The starting point of the client’s brief for the macro-determination flow’s Object/Concept to Represent, should be thought of more as the summarising by the client of intent for exploration, rather than a specification list.
Are you still with me?
Good.
We are building now to the payoff on how to hook and retain audience attention.
Architect Richard MacCormac reinforces this thought by pointing out that, this exploration of the needs of the brief is an emergent activity that is reflective and evolving. Phenomenology helps creatives to find appropriate hooks into the attention of the target audience. The audience’s lifeworld/lived experiences with the Concept is an exploratory internal/external interaction of visual possibilities. These possibilities may become visual shorthand to things that the audience are familiar with already, through sketching.
Donald Schön refers to this sketching/ideation moment as between a situation and designer in a sort of conversation. This dualism between the creative and the thing to communicate, can be enhanced by the creative considering a visual shorthand to the audience.The lowest level of semiotic Representation of the Concept is Iconic representation. Think basic visual building blocks that individually are ephemeral, but once composited into a context, begin to encode meaning.
I will re-use a favourite visual example of what I mean. I will return to our faithful panda to demonstrate once more how attention can be hooked.
A black splodge shape is just that.
Put a second smaller black splodge or two near the first.
Add a few black marks, here, there…
All of a sudden a Representation of what appears to be an animal emerges.
If, as the audience, in your lifeworld you have experience of this type of animal, you can name it as a panda.
If from this point you realise, by a socio-cultural reference within your lifeworld, that this now is a logo, well…

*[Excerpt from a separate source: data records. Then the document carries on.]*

(** * Brace-spacing rule (lib/rules/object-curly-spacing.js) and the
      line-end whitespace scanner exercised by
      tests/lib/rules/no-trailing-spaces.js.

    The rule is embedded shallowly: JavaScript values that the rule reads
    from its configuration are a small sum type, the option object is a
    finite map keyed by property name, tokens and AST nodes are records,
    and the body of every handler is written in a monad that threads the
    list of diagnostics handed to [context.report] and can end abruptly
    with a [TypeError] (reading a property of [null]/[undefined]). *)

From Stdlib Require Import ZArith String Ascii List Bool Lia.
From stdpp Require Import base option list gmap strings.

Set Warnings "-register-all".

Open Scope Z_scope.
Open Scope string_scope.
Open Scope list_scope.

(** ** JavaScript values read from the configuration *)

Inductive JsVal : Type :=
  | JUndefined
  | JBool (b : bool)
  | JStr (s : string).

(** [v === b] for a boolean [b]: strict equality never coerces. *)
Definition strict_eq_bool (v : JsVal) (b : bool) : bool :=
  match v with
  | JBool b' => Bool.eqb b' b
  | _ => false
  end.

(** [v === s] for a string literal [s]. *)
Definition strict_eq_str (v : JsVal) (s : string) : bool :=
  match v with
  | JStr s' => String.eqb s' s
  | _ => false
  end.

(** [obj[key]]: a missing own property reads as [undefined]. *)
Definition js_get (obj : gmap string JsVal) (key : string) : JsVal :=
  default JUndefined (obj !! key).

(** [key in obj]. *)
Definition js_in (key : string) (obj : gmap string JsVal) : bool :=
  bool_decide (is_Some (obj !! key)).

(** [context.options]: position 0 is any value (the schema allows
    ["always"], ["never"] or nothing), position 1 is an object or absent. *)
Record Context : Type := {
  options_0 : JsVal;
  options_1 : option (gmap string JsVal)
}.

(** ** Tokens, nodes, diagnostics *)

Module Position.
Record t : Type := { line : Z; column : Z }.
End Position.

Module Loc.
(** [end_] is the source's [end]. *)
Record t : Type := { start : Position.t; end_ : Position.t }.
End Loc.

Module Token.
Record t : Type := {
  value : string;
  range : Z * Z;
  loc : Loc.t
}.
End Token.

Module Node.
(** An ESTree node: object nodes carry [properties], import and export
    declarations carry [specifiers]; a specifier is itself a node. *)
Inductive t : Type := Build {
  type : string;
  range : Z * Z;
  properties : list t;
  specifiers : list t
}.
End Node.

Module Report.
(** One call [context.report(node, loc, message)]. *)
Record t : Type := {
  node : Node.t;
  loc : Position.t;
  message : string
}.
End Report.

Module Options.
(** The object literal bound to [var options]. *)
Record t : Type := {
  spaced : bool;
  arraysInObjectsException : bool;
  objectsInObjectsException : bool;
  ObjectPattern : bool;
  ObjectExpression : bool;
  ImportDeclaration : bool;
  ExportNamedDeclaration : bool
}.
End Options.

(** The four keys under which the rule registers a handler, and by which
    [validateBraceSpacing] indexes [options]. *)
Inductive NodeType : Type :=
  | ObjectPattern
  | ObjectExpression
  | ImportDeclaration
  | ExportNamedDeclaration.

(** [options[nodeType]]. *)
Definition options_at (o : Options.t) (nodeType : NodeType) : bool :=
  match nodeType with
  | ObjectPattern => Options.ObjectPattern o
  | ObjectExpression => Options.ObjectExpression o
  | ImportDeclaration => Options.ImportDeclaration o
  | ExportNamedDeclaration => Options.ExportNamedDeclaration o
  end.

(** The property name of a key. *)
Definition nodeType_key (nodeType : NodeType) : string :=
  match nodeType with
  | ObjectPattern => "ObjectPattern"
  | ObjectExpression => "ObjectExpression"
  | ImportDeclaration => "ImportDeclaration"
  | ExportNamedDeclaration => "ExportNamedDeclaration"
  end.

(** Anything with a [range]: the token accessors take a node or a token. *)
Class Ranged (A : Type) : Type := range_of : A -> Z * Z.
#[export] Instance Ranged_token : Ranged Token.t := Token.range.
#[export] Instance Ranged_node : Ranged Node.t := Node.range.

(** ** The monad of a rule body *)

Inductive JsError : Type := TypeError.

Inductive Completion (A : Type) : Type :=
  | Normal (a : A)
  | Throw (e : JsError).
Arguments Normal {A} a.
Arguments Throw {A} e.

(** A computation takes the diagnostics reported so far and returns how it
    completed together with the diagnostics reported by then; diagnostics
    reported before a throw stay reported. *)
Definition Rule (A : Type) : Type :=
  list Report.t -> Completion A * list Report.t.

Definition ret {A} (a : A) : Rule A := fun log => (Normal a, log).

Definition throw {A} (e : JsError) : Rule A := fun log => (Throw e, log).

Definition bind {A B} (m : Rule A) (k : A -> Rule B) : Rule B :=
  fun log =>
    match m log with
    | (Normal a, log') => k a log'
    | (Throw e, log') => (Throw e, log')
    end.

Declare Scope rule_scope.
Delimit Scope rule_scope with rule.
Notation "x <- m ;; k" := (bind m (fun x => k))
  (at level 100, m at next level, right associativity) : rule_scope.
Notation "m ;; k" := (bind m (fun _ => k))
  (at level 100, right associativity) : rule_scope.
Open Scope rule_scope.

(** [x.f] where [x] may be [null] or [undefined]. *)
Definition get {A B} (f : A -> B) (x : option A) : Rule B :=
  match x with
  | Some a => ret (f a)
  | None => throw TypeError
  end.

(** [a && b] and [a || b] evaluate [b] only when needed. *)
Definition js_and (a : bool) (b : Rule bool) : Rule bool :=
  if a then b else ret false.

Definition js_or (a : Rule bool) (b : Rule bool) : Rule bool :=
  x <- a ;; if x then ret true else b.

(** [context.report(node, loc, message)] appends one diagnostic. *)
Definition context_report (node : Node.t) (loc : Position.t) (message : string)
  : Rule unit :=
  fun log =>
    (Normal tt,
     log ++ [{| Report.node := node; Report.loc := loc; Report.message := message |}]).

(** ** Token accessor and token-pair helpers *)

(** Modelled from the spec: the source-code object returned by
    [context.getSourceCode()] is not among the sources.  Section 2 of the
    specification gives it an "ordered token sequence with per-token
    start/end offsets and line/column positions" and the "ability to fetch
    the token immediately before/after a given token or node". *)
Record SourceCode : Type := { tokens : list Token.t }.

(** Modelled from the spec: the token immediately before a range is the
    last token of the sequence that ends at or before the range starts. *)
Definition tokenBefore (sc : SourceCode) (r : Z * Z) : option Token.t :=
  last (filter (fun t => snd (Token.range t) <= fst r) (tokens sc)).

(** Modelled from the spec: the token immediately after a range is the
    first token of the sequence that starts at or after the range ends. *)
Definition tokenAfter (sc : SourceCode) (r : Z * Z) : option Token.t :=
  head (filter (fun t => snd r <= fst (Token.range t)) (tokens sc)).

(** Modelled from the spec: the first token of a node is the first token
    that starts at or after the node starts (its opening delimiter). *)
Definition firstToken (sc : SourceCode) (r : Z * Z) : option Token.t :=
  head (filter (fun t => fst r <= fst (Token.range t)) (tokens sc)).

(** Modelled from the spec: the last token of a node is the last token
    that ends at or before the node ends (its closing delimiter). *)
Definition lastToken (sc : SourceCode) (r : Z * Z) : option Token.t :=
  last (filter (fun t => snd (Token.range t) <= snd r) (tokens sc)).

(** The four accessors as the rule calls them: the argument's [range] is
    read first, so a [null] argument throws; the result is a token or
    [null]. *)
Definition getFirstToken {A} `{Ranged A} (sc : SourceCode) (x : option A)
  : Rule (option Token.t) :=
  r <- get range_of x ;; ret (firstToken sc r).

Definition getLastToken {A} `{Ranged A} (sc : SourceCode) (x : option A)
  : Rule (option Token.t) :=
  r <- get range_of x ;; ret (lastToken sc r).

Definition getTokenBefore {A} `{Ranged A} (sc : SourceCode) (x : option A)
  : Rule (option Token.t) :=
  r <- get range_of x ;; ret (tokenBefore sc r).

Definition getTokenAfter {A} `{Ranged A} (sc : SourceCode) (x : option A)
  : Rule (option Token.t) :=
  r <- get range_of x ;; ret (tokenAfter sc r).

Module astUtils.
(** Modelled from the spec: lib/ast-utils.js is not among the sources.
    "The two tokens of that side lie on the same physical line": the line
    on which the left token ends is the line on which the right one
    starts. *)
Definition sameLine (left right : Token.t) : bool :=
  Z.eqb (Position.line (Loc.end_ (Token.loc left)))
        (Position.line (Loc.start (Token.loc right))).

(** Modelled from the spec: section 4.1, "in practice this reduces to
    non-zero horizontal gap".  The helper receives the two tokens only, so
    the gap is read off their offsets: the left token ends strictly before
    the right one starts. *)
Definition spacedPair (left right : Token.t) : bool :=
  Z.ltb (snd (Token.range left)) (fst (Token.range right)).

(** The helpers as called: both read properties of both arguments, left
    then right, so a [null] argument throws. *)
Definition isTokenOnSameLine (left right : option Token.t) : Rule bool :=
  l <- get id left ;; r <- get id right ;; ret (sameLine l r).
(** X25. The updater of [POST /api/analyze-answer] always records the
    answer: whatever the extraction and the follow-up are, the transcript
    grows by exactly the user's turn, stamped with the first reading of the
    clock, and [createdAt] stays; the profile, the social data and the
    psycho-tree are those [applyMemoryUpdate] gives on the record as it
    was. *)
Theorem analyze_answer_records_turn (toLowerCase : string → string)
    (transcript' : string) (extraction : MemoryUpdate) (followup : FollowupSignal)
    (current : UserMemory) (w : World) :
  let out := analyze_answer_updater toLowerCase transcript' extraction followup current w in
  let merged := applyMemoryUpdate toLowerCase current extraction (now w).2 in
  transcript out.1
  = transcript current
    ++ [{| tr_role := role_user; tr_content := transcript';
           tr_timestamp := (now w).1 |}]
  ∧ (user out.1, social out.1, psychoTree out.1)
    = (user merged.1, social merged.1, psychoTree merged.1)
  ∧ createdAt out.1 = createdAt current
  ∧ out.2 = merged.2.
Proof.
  cbn zeta. unfold analyze_answer_updater. rewrite !sync_bind_unfold.
  rewrite applyMemoryUpdate_appendTranscriptEntry.
  cbn [fst snd mret sync_ret set_lastFollowup set_transcript transcript user social
       psychoTree createdAt].
  split; [done|]. split; [done|]. split; [|done].
  by rewrite applyMemoryUpdate_parts.
Qed.

(** X26. With the extraction [POST /api/analyze-answer] starts from, which
    it keeps when there is no API key and when the model's answer cannot be
    used, the request changes nothing of the profile, the social data and
    the psycho-tree, draws no identifier and reads the clock once. *)
Theorem analyze_answer_default_extraction (toLowerCase : string → string)
    (transcript' : string) (followup : FollowupSignal)
    (current : UserMemory) (w : World) :
  let out := analyze_answer_updater toLowerCase transcript' no_extraction followup current w in
  (user out.1, social out.1, psychoTree out.1)
  = (user current, social current, psychoTree current)
  ∧ out.2 = advance 0 1 w.
Proof.
  cbn zeta. unfold analyze_answer_updater. rewrite !sync_bind_unfold.
  rewrite applyMemoryUpdate_appendTranscriptEntry, applyMemoryUpdate_no_extraction.
  split; [done|]. by destruct w.
Qed.

Lemma forEach_push_length {A B : Type} (step : A → option (string * sync B)) l st w :
  length (forEach (push_new step) l st w).1.2 ≤ length st.2 + length l.
Proof.
  revert st w. induction l as [|a l IH]; intros st w; cbn [forEach].
  - cbn. lia.
  - rewrite sync_bind_unfold.
    etransitivity; [apply IH|].
    unfold push_new. destruct (step a) as [[key make]|]; [|cbn; lia].
    case_bool_decide; [cbn; lia|].
    rewrite sync_bind_unfold. cbn. rewrite length_app. cbn. lia.
Qed.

We will conclude this ninth season two episode by summarising where we now are. In the panda example a black splodge is just that. Once its compositional context is perceived, the same black splodge begins to suggest something more. At this stage the black splodge’s sign-action has been triggered by the audience’s perception. The black splodge is familiar to an ear, a thigh, etc. only if the quality is recognised as a resemblance to something the audience has in their lived experience. The black splodge is a simple sketched element.
The black splodge is a basic visual communication building block.
The black splodge is Iconic representation.
The black splodge has hooked and retained the audience’s attention.
It is just a black splodge AND a powerful sign-action poised to trigger deeper meaning!